THE PROBLEM:
Across the data, every line with the word "done" counts once; state the total alone.

╭─ MATERIAL PROVIDED

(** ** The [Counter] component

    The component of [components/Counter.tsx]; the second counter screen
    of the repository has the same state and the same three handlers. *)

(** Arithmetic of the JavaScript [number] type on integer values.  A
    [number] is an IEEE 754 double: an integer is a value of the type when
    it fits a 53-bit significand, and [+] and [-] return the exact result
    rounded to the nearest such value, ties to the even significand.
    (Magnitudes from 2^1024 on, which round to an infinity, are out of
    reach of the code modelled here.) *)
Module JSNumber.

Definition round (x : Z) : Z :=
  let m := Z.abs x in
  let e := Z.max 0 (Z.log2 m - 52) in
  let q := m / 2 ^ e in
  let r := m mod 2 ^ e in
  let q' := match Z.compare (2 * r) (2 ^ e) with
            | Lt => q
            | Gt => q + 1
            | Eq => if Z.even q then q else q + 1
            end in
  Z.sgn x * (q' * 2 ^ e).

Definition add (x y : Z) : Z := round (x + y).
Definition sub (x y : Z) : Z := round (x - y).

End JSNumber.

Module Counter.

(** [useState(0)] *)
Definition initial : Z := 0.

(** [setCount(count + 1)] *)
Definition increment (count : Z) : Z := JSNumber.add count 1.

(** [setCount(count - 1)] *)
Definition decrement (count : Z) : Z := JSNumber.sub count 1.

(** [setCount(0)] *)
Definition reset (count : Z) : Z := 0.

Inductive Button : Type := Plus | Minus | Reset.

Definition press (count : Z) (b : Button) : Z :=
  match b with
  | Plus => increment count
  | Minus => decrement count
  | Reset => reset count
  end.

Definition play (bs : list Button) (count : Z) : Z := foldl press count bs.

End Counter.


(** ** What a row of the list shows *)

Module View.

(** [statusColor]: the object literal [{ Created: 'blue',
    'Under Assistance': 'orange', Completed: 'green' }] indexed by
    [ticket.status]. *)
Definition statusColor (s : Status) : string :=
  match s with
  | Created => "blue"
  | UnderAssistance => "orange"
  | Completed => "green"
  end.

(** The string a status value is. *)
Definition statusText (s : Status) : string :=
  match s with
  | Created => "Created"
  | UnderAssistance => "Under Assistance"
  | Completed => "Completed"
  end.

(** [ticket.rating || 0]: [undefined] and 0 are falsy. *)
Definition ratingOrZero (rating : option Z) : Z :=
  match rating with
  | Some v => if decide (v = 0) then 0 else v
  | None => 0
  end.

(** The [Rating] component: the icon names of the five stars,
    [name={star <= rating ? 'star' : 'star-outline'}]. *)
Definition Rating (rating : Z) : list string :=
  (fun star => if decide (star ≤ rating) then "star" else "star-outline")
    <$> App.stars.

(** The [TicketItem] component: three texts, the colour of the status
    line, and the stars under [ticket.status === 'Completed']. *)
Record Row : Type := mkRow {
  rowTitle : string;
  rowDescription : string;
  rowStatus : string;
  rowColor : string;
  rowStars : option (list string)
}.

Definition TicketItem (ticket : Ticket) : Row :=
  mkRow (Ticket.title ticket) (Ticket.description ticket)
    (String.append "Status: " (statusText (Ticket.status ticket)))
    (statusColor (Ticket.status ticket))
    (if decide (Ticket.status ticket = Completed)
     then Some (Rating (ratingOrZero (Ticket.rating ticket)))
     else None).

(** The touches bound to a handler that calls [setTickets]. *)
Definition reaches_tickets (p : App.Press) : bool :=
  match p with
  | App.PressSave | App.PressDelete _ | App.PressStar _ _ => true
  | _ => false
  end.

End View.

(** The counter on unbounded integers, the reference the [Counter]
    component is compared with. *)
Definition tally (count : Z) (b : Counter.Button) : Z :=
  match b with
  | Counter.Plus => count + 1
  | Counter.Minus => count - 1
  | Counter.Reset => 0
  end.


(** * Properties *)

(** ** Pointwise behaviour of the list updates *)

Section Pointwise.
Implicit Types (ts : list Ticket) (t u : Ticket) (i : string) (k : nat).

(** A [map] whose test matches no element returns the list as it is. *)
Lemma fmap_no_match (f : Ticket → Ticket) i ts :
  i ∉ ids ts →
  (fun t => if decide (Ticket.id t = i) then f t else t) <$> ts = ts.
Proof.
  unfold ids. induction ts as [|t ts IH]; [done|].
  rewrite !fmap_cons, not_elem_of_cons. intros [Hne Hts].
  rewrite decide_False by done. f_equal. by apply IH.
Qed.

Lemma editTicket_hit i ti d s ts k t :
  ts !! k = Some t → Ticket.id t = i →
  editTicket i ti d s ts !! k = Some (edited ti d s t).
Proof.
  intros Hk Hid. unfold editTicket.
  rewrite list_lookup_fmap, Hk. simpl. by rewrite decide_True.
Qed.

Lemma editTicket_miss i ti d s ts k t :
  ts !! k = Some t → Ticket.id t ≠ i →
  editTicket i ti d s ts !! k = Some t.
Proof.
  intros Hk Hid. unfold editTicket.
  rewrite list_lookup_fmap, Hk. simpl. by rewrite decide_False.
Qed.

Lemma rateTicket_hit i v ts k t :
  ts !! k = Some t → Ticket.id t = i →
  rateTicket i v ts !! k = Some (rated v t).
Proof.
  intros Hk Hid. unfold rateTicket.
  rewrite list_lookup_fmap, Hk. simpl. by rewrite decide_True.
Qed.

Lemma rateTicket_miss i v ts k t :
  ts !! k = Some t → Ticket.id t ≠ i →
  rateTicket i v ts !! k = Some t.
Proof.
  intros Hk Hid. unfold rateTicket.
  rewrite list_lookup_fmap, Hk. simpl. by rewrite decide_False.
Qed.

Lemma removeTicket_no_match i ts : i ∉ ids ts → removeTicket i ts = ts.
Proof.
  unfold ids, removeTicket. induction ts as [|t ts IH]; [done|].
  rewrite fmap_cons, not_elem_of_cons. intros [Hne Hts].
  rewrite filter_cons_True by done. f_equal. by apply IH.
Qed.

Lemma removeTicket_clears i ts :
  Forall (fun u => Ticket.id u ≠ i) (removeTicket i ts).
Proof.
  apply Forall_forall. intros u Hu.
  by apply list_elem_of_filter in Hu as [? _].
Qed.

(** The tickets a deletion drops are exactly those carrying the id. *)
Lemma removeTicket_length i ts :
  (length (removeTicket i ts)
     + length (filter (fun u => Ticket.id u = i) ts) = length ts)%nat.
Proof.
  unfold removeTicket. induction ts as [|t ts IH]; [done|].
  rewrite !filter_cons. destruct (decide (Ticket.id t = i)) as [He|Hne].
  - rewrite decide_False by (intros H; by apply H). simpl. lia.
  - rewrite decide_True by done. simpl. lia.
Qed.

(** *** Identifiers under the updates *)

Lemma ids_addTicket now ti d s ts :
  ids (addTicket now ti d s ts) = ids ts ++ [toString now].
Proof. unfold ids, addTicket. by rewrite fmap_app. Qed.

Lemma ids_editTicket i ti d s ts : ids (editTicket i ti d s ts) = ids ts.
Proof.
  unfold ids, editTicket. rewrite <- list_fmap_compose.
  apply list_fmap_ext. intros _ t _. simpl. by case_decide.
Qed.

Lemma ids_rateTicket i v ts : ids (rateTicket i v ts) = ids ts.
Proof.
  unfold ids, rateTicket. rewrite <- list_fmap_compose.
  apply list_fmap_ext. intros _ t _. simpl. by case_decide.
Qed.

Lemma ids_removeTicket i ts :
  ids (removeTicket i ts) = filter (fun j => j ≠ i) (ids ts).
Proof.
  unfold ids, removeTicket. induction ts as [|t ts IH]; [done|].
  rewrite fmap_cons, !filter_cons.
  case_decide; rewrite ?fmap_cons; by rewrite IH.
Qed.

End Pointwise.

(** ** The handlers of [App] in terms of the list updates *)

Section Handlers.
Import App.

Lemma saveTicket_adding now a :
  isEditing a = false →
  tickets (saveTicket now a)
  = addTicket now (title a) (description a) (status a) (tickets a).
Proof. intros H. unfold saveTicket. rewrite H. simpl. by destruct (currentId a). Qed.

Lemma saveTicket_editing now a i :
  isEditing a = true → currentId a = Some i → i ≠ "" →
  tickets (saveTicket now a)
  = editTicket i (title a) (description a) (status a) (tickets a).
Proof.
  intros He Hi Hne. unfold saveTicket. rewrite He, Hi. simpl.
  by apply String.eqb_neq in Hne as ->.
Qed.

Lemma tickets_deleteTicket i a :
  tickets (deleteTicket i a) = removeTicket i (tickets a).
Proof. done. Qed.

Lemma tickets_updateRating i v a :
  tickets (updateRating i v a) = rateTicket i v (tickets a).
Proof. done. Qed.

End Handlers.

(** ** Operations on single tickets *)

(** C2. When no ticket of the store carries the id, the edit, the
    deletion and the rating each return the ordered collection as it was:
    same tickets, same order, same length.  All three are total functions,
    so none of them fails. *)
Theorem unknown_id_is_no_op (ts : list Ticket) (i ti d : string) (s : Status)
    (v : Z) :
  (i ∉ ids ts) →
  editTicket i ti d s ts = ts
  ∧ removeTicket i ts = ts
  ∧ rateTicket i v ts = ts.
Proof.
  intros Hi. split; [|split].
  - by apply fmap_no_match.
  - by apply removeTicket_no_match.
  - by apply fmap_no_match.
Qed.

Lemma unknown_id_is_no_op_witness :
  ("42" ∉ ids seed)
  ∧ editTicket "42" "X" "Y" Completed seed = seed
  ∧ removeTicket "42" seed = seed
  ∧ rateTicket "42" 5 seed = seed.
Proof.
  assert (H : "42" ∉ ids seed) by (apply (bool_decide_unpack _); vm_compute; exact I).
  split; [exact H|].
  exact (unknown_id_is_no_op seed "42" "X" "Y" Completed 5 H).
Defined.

╰─

SOLUTION FOR THIS TASK:
9